While all three tenets are important for practical reasons, integration is one of my passions. According to IMS Health statistics from October 2013, there were 43,000 health/nutrition/fitness apps in the App Store. How many of those do you have on your phone? How many do you use regularly?

In a highly scientific poll conducted at the 2014 mHealth@Duke Conference this past April, I asked the audience to raise their hands if they had 1 health/nutrition/fitness app on their devices that they used regularly (i.e., once per week). About 70% of the audience of about 200 self-selected mHealth aficionados raised their hands. 2 apps? About 20% remaining. 3 apps?
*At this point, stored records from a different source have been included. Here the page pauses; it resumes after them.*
(** ** What a configuration makes *)
Definition levels_of (cfgs : list LogConfig) : list Z := map Level (match cfgs with [] => [zero_log] | _ => cfgs end).
Definition made (module name : string) (cfgs : list LogConfig) (s : LogState) : Prop :=
  exists lw l, s.(loggers) !! name = Some lw /\ lw.(w_logger) = Some l /\ lw.(w_name) = name /\
    map c_level l.(cores) = levels_of cfgs /\ l.(fields) = fields_of module name.
Definition named (s : LogState) : Prop := forall name lw, s.(loggers) !! name = Some lw -> lw.(w_name) = name.
Lemma core_level lcfg w c w' : core_of lcfg w = (Val c, w') -> c.(c_level) = Level lcfg.
Proof.
  unfold core_of, pbind. destruct (getLoggerEncoder _ w) as [[edr|v] w1]; [|done]. destruct (_ w1) as [[sy|v] w2]; [|done]. by intros [= <- <-].
Qed.
Lemma cores_levels cfgs : forall w cs w', cores_of cfgs w = (Val cs, w') -> map c_level cs = map Level cfgs.
Proof.
  induction cfgs as [|c cfgs IH]; intros w cs w'; cbn [cores_of]; [by intros [= <- <-]|]. unfold pbind.
  destruct (core_of c w) as [[x|v] w1] eqn:E1; [|done]. destruct (cores_of cfgs w1) as [[xs|v] w2] eqn:E2; [|done]. intros [= <- <-].
  cbn [map]. f_equal; [by eapply core_level|by eapply IH].
Qed.
Lemma load_made keep module cfgs lw w lw' w' : load keep module cfgs lw w = (Val lw', w') ->
  lw'.(w_name) = lw.(w_name) /\ exists l, lw'.(w_logger) = Some l /\ map c_level l.(cores) = levels_of cfgs /\ l.(fields) = fields_of module lw.(w_name).
Proof.
  unfold load, pbind, pret. destruct (keep _ w) as [[u|v] w1]; [|done]. destruct (cores_of _ w1) as [[cs|v] w2] eqn:E; [|done].
  intros [= <- <-]. cbn. split; [done|]. eexists. split; [done|]. cbn. split; [|done]. unfold levels_of. by eapply cores_levels.
Qed.
Lemma reload_one_made module p w w' : named (st w) -> reload_one module p w = (Val tt, w') ->
  made module (fst p) (snd p) (st w') /\ named (st w') /\ forall name, name <> fst p -> loggers (st w') !! name = loggers (st w) !! name.
Proof.
  intros Hn. unfold reload_one, pbind, pget.
  assert (Hgoal : forall lw' w1, lw'.(w_name) = fst p ->
    (exists l, lw'.(w_logger) = Some l /\ map c_level l.(cores) = levels_of (snd p) /\ l.(fields) = fields_of module (fst p)) ->
    (forall name, name <> fst p -> loggers (st w1) !! name = loggers (st w) !! name) ->
    w' = mkWorld (calls w1) (set_wrapper (fst p) lw' (st w1)) ->
    made module (fst p) (snd p) (st w') /\ named (st w') /\ forall name, name <> fst p -> loggers (st w') !! name = loggers (st w) !! name).
  { intros lw' w1 Hname (l & Hl & Hlv & Hf) Ho ->. cbn. split; [|split].
    - exists lw', l. cbn. rewrite lookup_insert_eq. by split_and!.
    - intros name lw. cbn. destruct (decide (fst p = name)) as [<-|Hne]; [rewrite lookup_insert_eq; by intros [= <-]|].
      rewrite lookup_insert_ne, Ho by congruence. apply Hn.
    - intros name Hne. cbn. rewrite lookup_insert_ne by congruence. by apply Ho. }
  destruct (loggers (st w) !! fst p) as [lw|] eqn:El.
  - pose proof (load_answer (fun lw' => pmodify (set_wrapper (fst p) lw')) module (snd p) lw w) as Ha.
    destruct (load _ _ _ _ w) as [[lw'|v] w1] eqn:E; [|done]. destruct (load_made _ _ _ _ _ _ _ E) as [H1 H2]. destruct Ha as (_ & u & w2 & [= <- <-] & H3 & _).
    intros [= <-]. apply (Hgoal lw' w1); try done; [by rewrite H1; apply Hn|rewrite (Hn _ _ El) in H2; exact H2|].
    intros name Hne. rewrite H3. cbn. by rewrite lookup_insert_ne by congruence.
  - unfold newLoggerWrapper. pose proof (load_answer (fun _ => pret tt) module (snd p) (mkWrapper module (fst p) None) w) as Ha.
    destruct (load _ _ _ _ w) as [[lw'|v] w1] eqn:E; [|done]. destruct (load_made _ _ _ _ _ _ _ E) as [H1 H2]. destruct Ha as (_ & u & w2 & [= <- <-] & H3 & _).
    intros [= <-]. apply (Hgoal lw' w1); try done. intros name Hne. by rewrite H3.
Qed.
Lemma reload_each_made module cfg : NoDup (map fst cfg) -> forall w w', named (st w) -> reload_each module cfg w = (Val tt, w') ->
  (forall name cfgs, In (name, cfgs) cfg -> made module name cfgs (st w')) /\
  (forall name, ~ In name (map fst cfg) -> loggers (st w') !! name = loggers (st w) !! name).
Proof.
  induction cfg as [|p cfg IH]; intros Hd w w' Hn; cbn [reload_each]; [intros [= <-]; by split|]. cbn [map] in Hd. apply NoDup_cons in Hd as [Hp Hd].
  unfold pbind. destruct (reload_one module p w) as [[[]|v] w1] eqn:E; [|done]. intros E2. destruct (reload_one_made module p w w1 Hn E) as (Hm & Hn1 & Ho1).
  destruct (IH Hd w1 w' Hn1 E2) as [Hm2 Ho2]. split.
  - intros name cfgs [->|Hin]; [|by apply Hm2]. destruct Hm as (lw & l & Hlw & Hr). exists lw, l. split; [|done]. cbn in Hlw.
    rewrite Ho2; [done|]. by rewrite <- list_elem_of_In.
  - intros name Hnot. rewrite Ho2 by (intros ?; apply Hnot; by right). apply Ho1. intros ->. apply Hnot. by left.
Qed.
(** A configuration that loads, in any order of its names, makes a logger with
    the configured levels under each of them, leaves the others, and the logger
    in use becomes that of the name "default". *)
Theorem ReloadConfig_spec module cfg (w w' : World LogState) : NoDup (map fst cfg) -> named (st w) -> ReloadConfig module cfg w = (Val tt, w') ->
  (forall name cfgs, In (name, cfgs) cfg -> exists l, logs_Get name (st w') = Some l /\ map c_level l.(cores) = levels_of cfgs /\ l.(fields) = fields_of module name) /\
  (forall name, ~ In name (map fst cfg) -> loggers (st w') !! name = loggers (st w) !! name) /\
  logger (st w') = default_logger (st w').
Proof.
  intros Hd Hn. unfold ReloadConfig, pbind, pget. destruct (reload_each module cfg w) as [[[]|v] w1] eqn:E; [|done].
  destruct (reload_each_made module cfg Hd w w1 Hn E) as [Hm Ho]. destruct (loggers (st w1) !! "default") as [lw|] eqn:El; [|done]. intros [= <-].
  split; [|split].
  - intros name cfgs Hin. destruct (Hm name cfgs Hin) as (lw' & l & Hlw & Hl & _ & Hr). exists l. unfold logs_Get. cbn. by rewrite Hlw.
  - exact Ho.
  - unfold default_logger. cbn. by rewrite El.
Qed.
End Wrappers.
Down to 10 people. 4 or more apps? Only the conference organizer still had his hand in the air.


Should we be surprised that further saturation of this market with one-off apps consistently yields more busts than booms? Yet, integration in the current market is hard. Many popular fitness services offer convenient APIs, but integration with EHRs remains elusive. Hence my excitement about the HealthKit and Google Fit announcements. These technologies will enable a new generation of consumer-centric apps.

Of course, consumer-centric apps are only half the story. Providers also want apps that increase efficiency while enabling them to spend less time on the computer and more time with living, breathing patients. This problem - enabling provider-centric apps in healthcare - is one I'm actively working to solve, and I hope to have more to announce later this year.

Next steps ...

If you've taken into account these three tenets while planning your new app, you're well on your way. Of course, you still need to target the right audience, ensure that it's easy to use, make sure it's visually appealing, market appropriately, etc., etc., but you already know about those. Over the coming weeks I'll further expound on each of these three tenets, but in the meantime I welcome your thoughts and ideas. The world of mobile healthcare is still young, and we have much to learn from one another.